* INSTRUCTIONS TO FOLLOW
Take the records below and retype them line by line, from the first line through the one containing "gpr_write_other i j"; stop there.

_ _ _ _ _ _ _

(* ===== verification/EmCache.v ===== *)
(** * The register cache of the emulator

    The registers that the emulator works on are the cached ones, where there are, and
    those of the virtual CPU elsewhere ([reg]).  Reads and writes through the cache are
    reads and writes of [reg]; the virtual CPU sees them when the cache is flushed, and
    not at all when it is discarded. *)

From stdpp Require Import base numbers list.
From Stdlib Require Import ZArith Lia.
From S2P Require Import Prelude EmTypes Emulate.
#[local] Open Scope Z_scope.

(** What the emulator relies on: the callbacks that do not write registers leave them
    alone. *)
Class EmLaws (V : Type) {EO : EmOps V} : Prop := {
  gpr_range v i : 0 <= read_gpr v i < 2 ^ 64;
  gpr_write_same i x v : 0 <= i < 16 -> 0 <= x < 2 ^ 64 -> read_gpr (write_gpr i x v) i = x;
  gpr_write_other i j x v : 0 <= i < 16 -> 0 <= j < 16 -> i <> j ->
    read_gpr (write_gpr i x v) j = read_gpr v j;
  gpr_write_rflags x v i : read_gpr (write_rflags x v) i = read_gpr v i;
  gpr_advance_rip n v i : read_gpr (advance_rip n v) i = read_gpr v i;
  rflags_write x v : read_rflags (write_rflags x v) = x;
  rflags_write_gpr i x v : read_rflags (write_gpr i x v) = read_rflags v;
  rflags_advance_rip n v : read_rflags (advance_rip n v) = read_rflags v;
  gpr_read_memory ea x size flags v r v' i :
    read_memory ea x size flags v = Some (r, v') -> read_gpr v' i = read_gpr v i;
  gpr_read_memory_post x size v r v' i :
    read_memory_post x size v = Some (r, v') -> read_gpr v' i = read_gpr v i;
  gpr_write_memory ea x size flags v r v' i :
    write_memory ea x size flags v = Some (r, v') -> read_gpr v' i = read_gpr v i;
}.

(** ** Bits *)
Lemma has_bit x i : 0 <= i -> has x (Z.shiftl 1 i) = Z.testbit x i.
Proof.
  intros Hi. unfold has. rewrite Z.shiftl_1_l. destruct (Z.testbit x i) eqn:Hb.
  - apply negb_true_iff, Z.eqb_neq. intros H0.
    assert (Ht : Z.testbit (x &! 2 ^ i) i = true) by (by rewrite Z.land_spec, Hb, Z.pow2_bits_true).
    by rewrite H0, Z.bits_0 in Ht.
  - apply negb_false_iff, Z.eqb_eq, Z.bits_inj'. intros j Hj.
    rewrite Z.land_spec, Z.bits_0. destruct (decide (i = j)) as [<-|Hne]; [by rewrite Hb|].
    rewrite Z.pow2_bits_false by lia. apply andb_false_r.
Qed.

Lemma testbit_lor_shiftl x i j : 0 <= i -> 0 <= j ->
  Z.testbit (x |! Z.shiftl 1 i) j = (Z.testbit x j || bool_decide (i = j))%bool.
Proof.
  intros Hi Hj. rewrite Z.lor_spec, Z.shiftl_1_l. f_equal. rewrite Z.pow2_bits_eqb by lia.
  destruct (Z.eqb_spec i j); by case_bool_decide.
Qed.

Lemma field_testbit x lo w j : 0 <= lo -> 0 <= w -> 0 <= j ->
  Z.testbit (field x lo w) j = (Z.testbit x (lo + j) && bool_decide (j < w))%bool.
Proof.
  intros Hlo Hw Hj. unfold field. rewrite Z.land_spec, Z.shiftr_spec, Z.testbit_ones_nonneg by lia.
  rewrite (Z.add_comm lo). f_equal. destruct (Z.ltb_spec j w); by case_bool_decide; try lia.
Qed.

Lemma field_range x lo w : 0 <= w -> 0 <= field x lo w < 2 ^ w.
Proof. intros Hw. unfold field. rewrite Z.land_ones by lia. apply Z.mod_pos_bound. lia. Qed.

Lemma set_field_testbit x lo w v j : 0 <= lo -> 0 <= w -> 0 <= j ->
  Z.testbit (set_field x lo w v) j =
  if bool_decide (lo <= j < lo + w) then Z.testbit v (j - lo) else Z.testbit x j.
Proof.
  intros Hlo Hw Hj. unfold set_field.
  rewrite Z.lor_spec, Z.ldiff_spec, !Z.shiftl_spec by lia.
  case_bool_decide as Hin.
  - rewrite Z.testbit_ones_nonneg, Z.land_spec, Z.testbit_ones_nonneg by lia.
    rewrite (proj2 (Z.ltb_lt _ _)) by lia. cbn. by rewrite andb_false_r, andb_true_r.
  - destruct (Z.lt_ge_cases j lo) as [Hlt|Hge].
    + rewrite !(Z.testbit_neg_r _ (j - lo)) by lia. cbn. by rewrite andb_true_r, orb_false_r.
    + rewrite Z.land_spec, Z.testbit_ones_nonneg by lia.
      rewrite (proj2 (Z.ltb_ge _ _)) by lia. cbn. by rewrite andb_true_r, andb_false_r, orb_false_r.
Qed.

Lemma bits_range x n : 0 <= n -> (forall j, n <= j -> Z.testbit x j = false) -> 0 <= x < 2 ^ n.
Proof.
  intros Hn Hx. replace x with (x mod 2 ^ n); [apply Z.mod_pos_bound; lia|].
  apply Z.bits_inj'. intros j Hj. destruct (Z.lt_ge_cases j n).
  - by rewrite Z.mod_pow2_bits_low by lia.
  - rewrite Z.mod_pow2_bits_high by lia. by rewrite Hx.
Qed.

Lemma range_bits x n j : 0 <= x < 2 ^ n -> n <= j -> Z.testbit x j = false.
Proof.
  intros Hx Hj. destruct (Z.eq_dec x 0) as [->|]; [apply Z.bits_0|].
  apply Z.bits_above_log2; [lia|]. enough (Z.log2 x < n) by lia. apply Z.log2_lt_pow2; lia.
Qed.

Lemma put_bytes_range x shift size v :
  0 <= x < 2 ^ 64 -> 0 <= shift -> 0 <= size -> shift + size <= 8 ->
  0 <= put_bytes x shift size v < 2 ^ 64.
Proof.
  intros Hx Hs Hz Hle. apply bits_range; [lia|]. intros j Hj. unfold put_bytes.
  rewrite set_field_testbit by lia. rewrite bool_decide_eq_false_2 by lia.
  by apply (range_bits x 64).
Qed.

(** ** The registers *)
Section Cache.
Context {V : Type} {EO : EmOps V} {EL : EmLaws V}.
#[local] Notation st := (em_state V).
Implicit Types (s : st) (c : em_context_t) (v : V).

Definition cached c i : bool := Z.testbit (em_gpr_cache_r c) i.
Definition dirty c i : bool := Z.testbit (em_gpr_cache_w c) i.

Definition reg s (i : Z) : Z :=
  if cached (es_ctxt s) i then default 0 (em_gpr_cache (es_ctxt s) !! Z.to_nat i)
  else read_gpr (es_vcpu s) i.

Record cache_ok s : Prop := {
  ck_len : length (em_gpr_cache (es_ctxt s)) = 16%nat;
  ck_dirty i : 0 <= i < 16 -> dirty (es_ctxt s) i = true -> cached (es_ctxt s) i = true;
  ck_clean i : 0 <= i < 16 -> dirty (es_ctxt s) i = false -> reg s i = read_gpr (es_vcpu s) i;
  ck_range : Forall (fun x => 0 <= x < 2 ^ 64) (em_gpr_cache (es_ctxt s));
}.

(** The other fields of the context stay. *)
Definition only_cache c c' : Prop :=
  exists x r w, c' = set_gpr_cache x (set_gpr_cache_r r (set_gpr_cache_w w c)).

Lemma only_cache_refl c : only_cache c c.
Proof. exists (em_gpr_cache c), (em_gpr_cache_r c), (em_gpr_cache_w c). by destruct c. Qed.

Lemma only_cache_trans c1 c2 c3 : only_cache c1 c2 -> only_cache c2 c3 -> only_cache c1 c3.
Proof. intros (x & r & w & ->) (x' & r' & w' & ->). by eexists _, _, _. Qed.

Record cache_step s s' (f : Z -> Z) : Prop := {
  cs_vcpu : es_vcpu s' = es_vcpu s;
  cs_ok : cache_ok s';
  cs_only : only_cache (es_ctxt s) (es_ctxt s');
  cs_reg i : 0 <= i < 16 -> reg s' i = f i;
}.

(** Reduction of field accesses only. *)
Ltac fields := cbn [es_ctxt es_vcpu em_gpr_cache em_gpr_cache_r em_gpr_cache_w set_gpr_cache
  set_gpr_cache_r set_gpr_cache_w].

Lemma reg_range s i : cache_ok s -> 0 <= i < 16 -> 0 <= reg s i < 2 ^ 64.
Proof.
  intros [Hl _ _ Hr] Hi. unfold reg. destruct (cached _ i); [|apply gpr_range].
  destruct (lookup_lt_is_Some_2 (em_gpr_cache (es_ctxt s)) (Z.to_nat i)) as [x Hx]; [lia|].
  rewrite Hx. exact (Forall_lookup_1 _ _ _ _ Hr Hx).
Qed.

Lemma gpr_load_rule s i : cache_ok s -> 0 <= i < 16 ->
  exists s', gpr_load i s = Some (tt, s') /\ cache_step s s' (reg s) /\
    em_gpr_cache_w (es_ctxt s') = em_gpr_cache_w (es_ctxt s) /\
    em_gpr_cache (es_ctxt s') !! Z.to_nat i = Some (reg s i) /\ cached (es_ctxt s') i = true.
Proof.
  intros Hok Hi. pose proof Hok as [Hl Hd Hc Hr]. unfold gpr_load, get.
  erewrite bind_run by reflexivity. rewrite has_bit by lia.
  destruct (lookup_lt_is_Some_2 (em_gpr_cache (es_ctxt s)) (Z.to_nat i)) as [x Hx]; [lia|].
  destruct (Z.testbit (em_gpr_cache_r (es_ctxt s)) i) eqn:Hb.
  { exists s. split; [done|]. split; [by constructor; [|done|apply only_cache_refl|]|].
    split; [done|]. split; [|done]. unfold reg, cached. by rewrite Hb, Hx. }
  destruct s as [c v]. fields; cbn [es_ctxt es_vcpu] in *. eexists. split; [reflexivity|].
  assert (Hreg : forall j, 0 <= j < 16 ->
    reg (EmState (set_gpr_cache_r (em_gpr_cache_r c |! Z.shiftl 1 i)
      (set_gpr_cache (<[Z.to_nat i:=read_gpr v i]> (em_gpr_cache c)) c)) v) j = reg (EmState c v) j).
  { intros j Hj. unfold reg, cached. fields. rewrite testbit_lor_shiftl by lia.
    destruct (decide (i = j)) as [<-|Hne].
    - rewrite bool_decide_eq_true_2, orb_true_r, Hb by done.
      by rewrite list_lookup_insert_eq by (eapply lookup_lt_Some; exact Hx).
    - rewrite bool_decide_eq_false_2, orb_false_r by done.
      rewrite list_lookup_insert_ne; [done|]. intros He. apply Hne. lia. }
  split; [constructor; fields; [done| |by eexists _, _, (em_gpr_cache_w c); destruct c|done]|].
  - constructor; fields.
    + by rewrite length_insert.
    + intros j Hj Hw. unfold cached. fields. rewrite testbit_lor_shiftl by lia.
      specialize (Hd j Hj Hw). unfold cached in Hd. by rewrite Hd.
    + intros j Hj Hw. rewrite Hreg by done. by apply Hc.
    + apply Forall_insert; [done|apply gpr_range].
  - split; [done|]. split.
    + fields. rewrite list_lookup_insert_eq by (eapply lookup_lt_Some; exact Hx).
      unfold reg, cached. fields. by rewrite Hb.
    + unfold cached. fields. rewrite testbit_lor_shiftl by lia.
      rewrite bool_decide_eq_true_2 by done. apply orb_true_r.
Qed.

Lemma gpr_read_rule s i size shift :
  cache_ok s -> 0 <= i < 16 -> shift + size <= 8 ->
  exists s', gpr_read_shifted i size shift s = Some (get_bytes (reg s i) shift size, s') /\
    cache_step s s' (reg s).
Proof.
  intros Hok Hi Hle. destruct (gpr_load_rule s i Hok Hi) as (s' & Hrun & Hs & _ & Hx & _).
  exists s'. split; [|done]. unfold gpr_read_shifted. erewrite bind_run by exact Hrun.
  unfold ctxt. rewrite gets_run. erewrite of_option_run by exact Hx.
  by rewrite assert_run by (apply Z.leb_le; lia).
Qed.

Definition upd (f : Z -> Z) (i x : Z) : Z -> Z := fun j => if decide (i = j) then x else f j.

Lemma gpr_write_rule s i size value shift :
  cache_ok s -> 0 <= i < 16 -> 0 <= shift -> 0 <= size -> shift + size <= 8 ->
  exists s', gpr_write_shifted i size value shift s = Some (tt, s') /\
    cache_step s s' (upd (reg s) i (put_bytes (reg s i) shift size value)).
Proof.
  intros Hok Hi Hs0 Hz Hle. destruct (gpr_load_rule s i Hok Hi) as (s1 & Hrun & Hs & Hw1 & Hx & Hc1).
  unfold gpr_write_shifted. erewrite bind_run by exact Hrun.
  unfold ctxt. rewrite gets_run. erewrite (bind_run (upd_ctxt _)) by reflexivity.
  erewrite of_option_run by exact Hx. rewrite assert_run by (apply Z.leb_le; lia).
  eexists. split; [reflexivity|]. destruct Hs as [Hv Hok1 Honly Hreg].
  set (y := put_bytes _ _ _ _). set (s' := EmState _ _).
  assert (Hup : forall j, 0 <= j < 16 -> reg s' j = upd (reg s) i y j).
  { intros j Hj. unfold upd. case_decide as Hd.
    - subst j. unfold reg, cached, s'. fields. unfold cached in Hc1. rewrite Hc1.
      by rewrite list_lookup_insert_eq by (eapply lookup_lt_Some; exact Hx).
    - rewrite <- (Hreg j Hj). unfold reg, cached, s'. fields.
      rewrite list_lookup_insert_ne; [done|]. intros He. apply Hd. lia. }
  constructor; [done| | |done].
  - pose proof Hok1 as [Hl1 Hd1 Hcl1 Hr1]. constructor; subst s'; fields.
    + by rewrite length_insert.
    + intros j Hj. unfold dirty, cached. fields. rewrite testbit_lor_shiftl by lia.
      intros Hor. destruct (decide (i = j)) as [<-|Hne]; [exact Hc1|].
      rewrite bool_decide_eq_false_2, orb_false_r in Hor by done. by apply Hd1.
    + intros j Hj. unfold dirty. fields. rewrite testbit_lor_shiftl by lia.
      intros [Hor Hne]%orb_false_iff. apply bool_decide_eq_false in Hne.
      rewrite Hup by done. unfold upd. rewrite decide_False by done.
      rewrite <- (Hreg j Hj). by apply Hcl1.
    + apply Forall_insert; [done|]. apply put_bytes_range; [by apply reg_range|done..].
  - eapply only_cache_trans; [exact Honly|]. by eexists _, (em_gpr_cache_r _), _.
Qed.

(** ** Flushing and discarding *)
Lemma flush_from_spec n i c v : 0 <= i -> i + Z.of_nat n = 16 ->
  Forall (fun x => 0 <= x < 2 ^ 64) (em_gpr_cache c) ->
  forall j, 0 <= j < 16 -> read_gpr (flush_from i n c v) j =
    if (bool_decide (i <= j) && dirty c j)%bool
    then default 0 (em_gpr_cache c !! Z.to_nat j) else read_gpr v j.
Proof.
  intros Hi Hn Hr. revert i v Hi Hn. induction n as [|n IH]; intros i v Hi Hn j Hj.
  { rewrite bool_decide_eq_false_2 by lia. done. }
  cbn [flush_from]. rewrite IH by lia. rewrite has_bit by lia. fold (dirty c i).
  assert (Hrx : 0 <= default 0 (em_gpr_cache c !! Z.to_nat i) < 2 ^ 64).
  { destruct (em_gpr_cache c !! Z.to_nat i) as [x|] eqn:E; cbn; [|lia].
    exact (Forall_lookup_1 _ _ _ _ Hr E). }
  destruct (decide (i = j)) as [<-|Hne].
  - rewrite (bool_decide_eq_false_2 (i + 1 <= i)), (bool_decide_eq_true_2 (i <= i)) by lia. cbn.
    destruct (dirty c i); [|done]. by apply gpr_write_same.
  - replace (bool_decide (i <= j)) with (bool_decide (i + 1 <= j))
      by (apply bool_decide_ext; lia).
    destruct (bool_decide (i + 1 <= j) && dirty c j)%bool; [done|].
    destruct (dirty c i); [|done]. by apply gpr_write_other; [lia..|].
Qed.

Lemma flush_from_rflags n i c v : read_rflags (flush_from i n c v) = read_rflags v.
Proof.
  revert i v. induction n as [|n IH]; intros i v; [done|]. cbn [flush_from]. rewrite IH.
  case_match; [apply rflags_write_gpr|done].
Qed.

_ _ _ _ _ _ _

* SOLUTION TO THIS TASK
(* ===== verification/EmCache.v ===== *)
(** * The register cache of the emulator

    The registers that the emulator works on are the cached ones, where there are, and
    those of the virtual CPU elsewhere ([reg]).  Reads and writes through the cache are
    reads and writes of [reg]; the virtual CPU sees them when the cache is flushed, and
    not at all when it is discarded. *)

From stdpp Require Import base numbers list.
From Stdlib Require Import ZArith Lia.
From S2P Require Import Prelude EmTypes Emulate.
#[local] Open Scope Z_scope.

(** What the emulator relies on: the callbacks that do not write registers leave them
    alone. *)
Class EmLaws (V : Type) {EO : EmOps V} : Prop := {
  gpr_range v i : 0 <= read_gpr v i < 2 ^ 64;
  gpr_write_same i x v : 0 <= i < 16 -> 0 <= x < 2 ^ 64 -> read_gpr (write_gpr i x v) i = x;
  gpr_write_other i j x v : 0 <= i < 16 -> 0 <= j < 16 -> i <> j ->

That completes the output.